Can meaning give us “rest?” This question brings to mind “The Meaning Crisis,” as discussed by Dr. John Vervaeke, and “meaning” certainly seems necessary for a fulfilling life. In fact, it would seem that those who believe in X who don’t have a purpose can be as alienated and “restless” as those who don’t believe in X (suggesting why ultimately we need X/x) (please note I will be using “purpose” and “meaning” interchangeably in this section, though distinctions can be made elsewhere). Light without something to shine it upon is a bright void, but a void all the same. Humans need purpose, and at the end of the day sports, college, sex, creativity, work, desire, acts of peace, acts of justice, acts of inclusion, acts of the therapeutic, acts of self-denial, and so on are all examples of possible sources from which humans can derive meaning (some more powerful than others). Meaning is an essential human need.

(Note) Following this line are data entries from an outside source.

(** * app/app.go of mattermost-server: lifecycle control of optional services

    A shallow embedding of the functions of [app/app.go] that decide when the
    Elasticsearch capability is started and stopped, how the diagnostic id is
    materialised, how the job server is wired and how the installation date is
    read, followed by the properties proved about them.

    Conventions.
    - Go interfaces ([store.SystemStore], [einterfaces.ElasticsearchInterface])
      are type classes over the state of the implementation behind them.
    - Everything outside the [App] value (database, search engine, logger,
      random source) lives in a [World]; every interaction with it is appended
      to [trace], the observable history of the process.
    - A closure handed to [a.Srv.Go] is a [Task]: a computation over the
      [World]; [a.Srv.Go] only records it, running it is a separate step. *)

From Stdlib Require Import ZArith Lia Bool Ascii.
From stdpp Require Import base strings gmap list.


(** ** A small state monad, used for method bodies and for closures *)

Definition State (Σ A : Type) : Type := Σ -> A * Σ.

#[export] Instance state_ret {Σ} : MRet (State Σ) :=
  fun A (x : A) σ => (x, σ).

#[export] Instance state_bind {Σ} : MBind (State Σ) :=
  fun A B (k : A -> State Σ B) (m : State Σ A) σ =>
    let (x, σ') := m σ in k x σ'.

(** The state a computation ends in, and the value it returns. *)
Definition exec {Σ A} (m : State Σ A) (σ : Σ) : Σ := snd (m σ).
Definition eval {Σ A} (m : State Σ A) (σ : Σ) : A := fst (m σ).

(** ** package model *)

Module model.

(** Modelled from the spec: [model.AppError] is declared outside
    [app/app.go]; the spec describes it as "a typed application error
    carrying an HTTP-style status code and a message key". *)
Record AppError := {
  Where : string;
  Id : string;
  DetailedError : string;
  StatusCode : Z
}.

(** Modelled from the spec: [model.NewAppError(where, id, params, details,
    status)], declared outside [app/app.go], builds the typed error from
    its arguments. *)
Definition NewAppError (where_ id details : string) (status : Z) : AppError :=
  {| Where := where_; Id := id; DetailedError := details; StatusCode := status |}.

Record System := { Name : string; Value : string }.

(** [model.StringMap] is [map[string]string]. *)
Abbreviation StringMap := (gmap string string).

(** Indexing a Go map at a missing key yields the zero value. *)
Definition index (props : StringMap) (k : string) : string :=
  default EmptyString (props !! k).

Record ElasticsearchSettings := {
  ConnectionUrl : string;
  Username : string;
  Password : string;
  EnableIndexing : bool;
  Sniff : bool
}.

(** [model.Config], of which [app/app.go] reads [ElasticsearchSettings]; the
    fields are pointers set by the defaults, read here as their values. *)
Record Config := { Elasticsearch_ : ElasticsearchSettings }.

Record License := { LicenseId : string }.

End model.
Import model.

(** The six optional producers a job server can carry. *)
Inductive JobKind :=
| KDataRetention
| KMessageExport
| KElasticsearchAggregator
| KElasticsearchIndexer
| KLdapSync
| KMigrations.

#[export] Instance JobKind_eq_dec : EqDecision JobKind.
Proof. solve_decision. Defined.

(** ** Interfaces of the external collaborators *)

(** The result a store call delivers on its channel: [Err] or [Data]. *)
Inductive StoreResult (A : Type) : Type :=
| Data (d : A)
| Err (e : AppError).
Arguments Data {A} d.
Arguments Err {A} e.

(** [store.SystemStore], as far as [app/app.go] calls it. *)
Class SystemStore (S : Type) := {
  SystemGet : S -> StoreResult StringMap * S;
  SystemSave : System -> S -> option AppError * S;
  SystemGetByName : string -> S -> StoreResult System * S
}.

(** [einterfaces.ElasticsearchInterface], as far as [app/app.go] calls it.
    [None] is the nil error. *)
Class ElasticsearchInterface (E : Type) := {
  Start : E -> option AppError * E;
  Stop : E -> option AppError * E
}.

(** The random source behind [model.NewId]. *)
Class IdSource (G : Type) := {
  NewId : G -> string * G
}.

Inductive EsOp := OpStart | OpStop.

(** One entry per interaction with the outside of the [App] value. *)
Inductive Event :=
| EvSystemGet (r : StoreResult StringMap)
| EvSystemSave (sys : System) (r : option AppError)
| EvSystemGetByName (name : string) (r : StoreResult System)
| EvNewId (id : string)
| EvCall (op : EsOp)
| EvReturn (op : EsOp) (r : option AppError)
| EvLogError (msg : string).

(** ** In-memory implementations of the interfaces

    A store that keeps the properties in a map and fails on demand, an engine
    that fails on demand, and a random source that hands out a prepared list
    of identifiers. They let the model run on concrete inputs. *)

Record MemStore := {
  props : gmap string string;
  getErr : option AppError;
  saveErr : option AppError
}.

Definition MemStore_save (sys : System) (st : MemStore) : MemStore :=
  {| props := <[Name sys := Value sys]> (props st);
     getErr := getErr st; saveErr := saveErr st |}.

Definition notFound : AppError :=
  NewAppError "SqlSystemStore.GetByName" "store.sql_system.get_by_name.app_error"
    EmptyString 500.

#[export] Instance MemStore_SystemStore : SystemStore MemStore := {|
  SystemGet st :=
    (match getErr st with
     | Some e => Err e
     | None => Data (props st)
     end, st);
  SystemSave sys st :=
    match saveErr st with
    | Some e => (Some e, st)
    | None => (None, MemStore_save sys st)
    end;
  SystemGetByName name st :=
    (match getErr st with
     | Some e => Err e
     | None =>
         match props st !! name with
         | Some v => Data {| Name := name; Value := v |}
         | None => Err notFound
         end
     end, st)
|}.

Record Engine := {
  running : bool;
  startErr : option AppError;
  stopErr : option AppError
}.

#[export] Instance Engine_Elasticsearch : ElasticsearchInterface Engine := {|
  Start e :=
    match startErr e with
    | Some err => (Some err, e)
    | None => (None, {| running := true; startErr := None;
                        stopErr := stopErr e |})
    end;
  Stop e :=
    match stopErr e with
    | Some err => (Some err, e)
    | None => (None, {| running := false; startErr := startErr e;
                        stopErr := None |})
    end
|}.

#[export] Instance Prepared_IdSource : IdSource (list string) := {|
  NewId ids :=
    match ids with
    | id :: rest => (id, rest)
    | [] => ("aaaaaaaaaaaaaaaaaaaaaaaaaa", [])
    end
|}.

(** Concrete inputs for running the model. *)

Definition show (e : AppError) : string :=
  Where e +:+ ": " +:+ Id e +:+ ", " +:+ DetailedError e.

Definition refused : AppError :=
  NewAppError "Elasticsearch.Start" "ent.elasticsearch.start.error"
    "connection refused" 500.

Definition locked : AppError :=
  NewAppError "SqlSystemStore.Save" "store.sql_system.save.app_error"
    "database is locked" 500.

Definition engine_up : Engine :=
  {| running := true; startErr := None; stopErr := None |}.

Definition engine_failing : Engine :=
  {| running := true; startErr := Some refused; stopErr := Some refused |}.

Definition store_of (m : gmap string string) : MemStore :=
  {| props := m; getErr := None; saveErr := None |}.

Definition store_unreadable : MemStore :=
  {| props := ∅; getErr := Some locked; saveErr := None |}.

Definition store_unwritable : MemStore :=
  {| props := ∅; getErr := None; saveErr := Some locked |}.

Definition settings (enabled : bool) (password : string)
  : ElasticsearchSettings :=
  {| ConnectionUrl := "http://search:9200"; Username := "elastic";
     Password := password; EnableIndexing := enabled; Sniff := true |}.

Definition cfg (enabled : bool) (password : string) : Config :=
  {| Elasticsearch_ := settings enabled password |}.

(** No job interface carries data in the runs below. *)
Definition NoJob (k : JobKind) : Type := unit.

(** In the run of [initJobs] a job interface is the name of its job. *)
Definition JobName (k : JobKind) : Type := string.

(** ** strconv.ParseInt and net/http, as [getSystemInstallDate] uses them *)

Module http.
Definition StatusInternalServerError : Z := 500%Z.
End http.

Module strconv.

Local Open Scope Z_scope.

Inductive Cause := ErrSyntax | ErrRange.

(** [*strconv.NumError] *)
Record NumError := { Func : string; Num : string; Cause_ : Cause }.

Definition syntaxError (fn str : string) : NumError :=
  {| Func := fn; Num := str; Cause_ := ErrSyntax |}.
Definition rangeError (fn str : string) : NumError :=
  {| Func := fn; Num := str; Cause_ := ErrRange |}.

Definition byte (c : ascii) : Z := Z.of_N (N_of_ascii c).

Definition maxUint64 : Z := 2 ^ 64 - 1.
Definition uint64 (z : Z) : Z := z mod 2 ^ 64.
Definition int64 (z : Z) : Z := (z + 2 ^ 63) mod 2 ^ 64 - 2 ^ 63.

(** The [switch] of the digit loop: the value of a byte as a digit of a base
    up to 36, if it is one. *)
Definition digit_value (c : Z) : option Z :=
  if (byte "0" <=? c) && (c <=? byte "9") then Some (c - byte "0")
  else if (byte "a" <=? c) && (c <=? byte "z") then Some (c - byte "a" + 10)
  else if (byte "A" <=? c) && (c <=? byte "Z") then Some (c - byte "A" + 10)
  else None.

Insomuch as purpose is found in a given x is to the degree that given x helps a person “rest,” even if it is the case that the given x doesn’t provide full rest. Likewise, a person who believes in X but lacks purpose (an x to “shine” that X through and upon) is a person who may have some rest but not complete rest. X without x provides some belonging as can x without X, but it would seem both are needed for “belonging again.”¹ Purpose is necessary (after all, a problem with Pluralism is that it makes all purposes feel “contestable,” making it harder to ascribe to a purpose we need), but purpose doesn’t seem to be enough in of itself, precisely because those who ascribe to it know that they chose it versus it choose them (from God). Immediately this makes the purpose feel like an extension of the self and will, and so an expression of the therapeutic triumphing. Can this feeling be overcome?
At this point, I think we must consider the difference between “meaning” and “belonging,” which though remarkably similar are not identical. It seems to be the case that all belonging entails meaning, but not all meaning entails belonging, even though “the feeling of having meaning” can be identified as “the feeling of having belonging.” Feelings do not tell us what they mean, and so we must decide what we are feeling in the experience of that feeling, and we can call belonging “meaning” and meaning “belonging,” contributing to confusion. Basically, the discovery of ways to generate meaning for individuals will not guarantee the reestablishment of sociological conditions necessary for belonging, and unless meaning and belonging are regained together, “meaning-making practices” will easily only contribute to atomization, tribalization, a loss of “shared intelligibility,” and the like.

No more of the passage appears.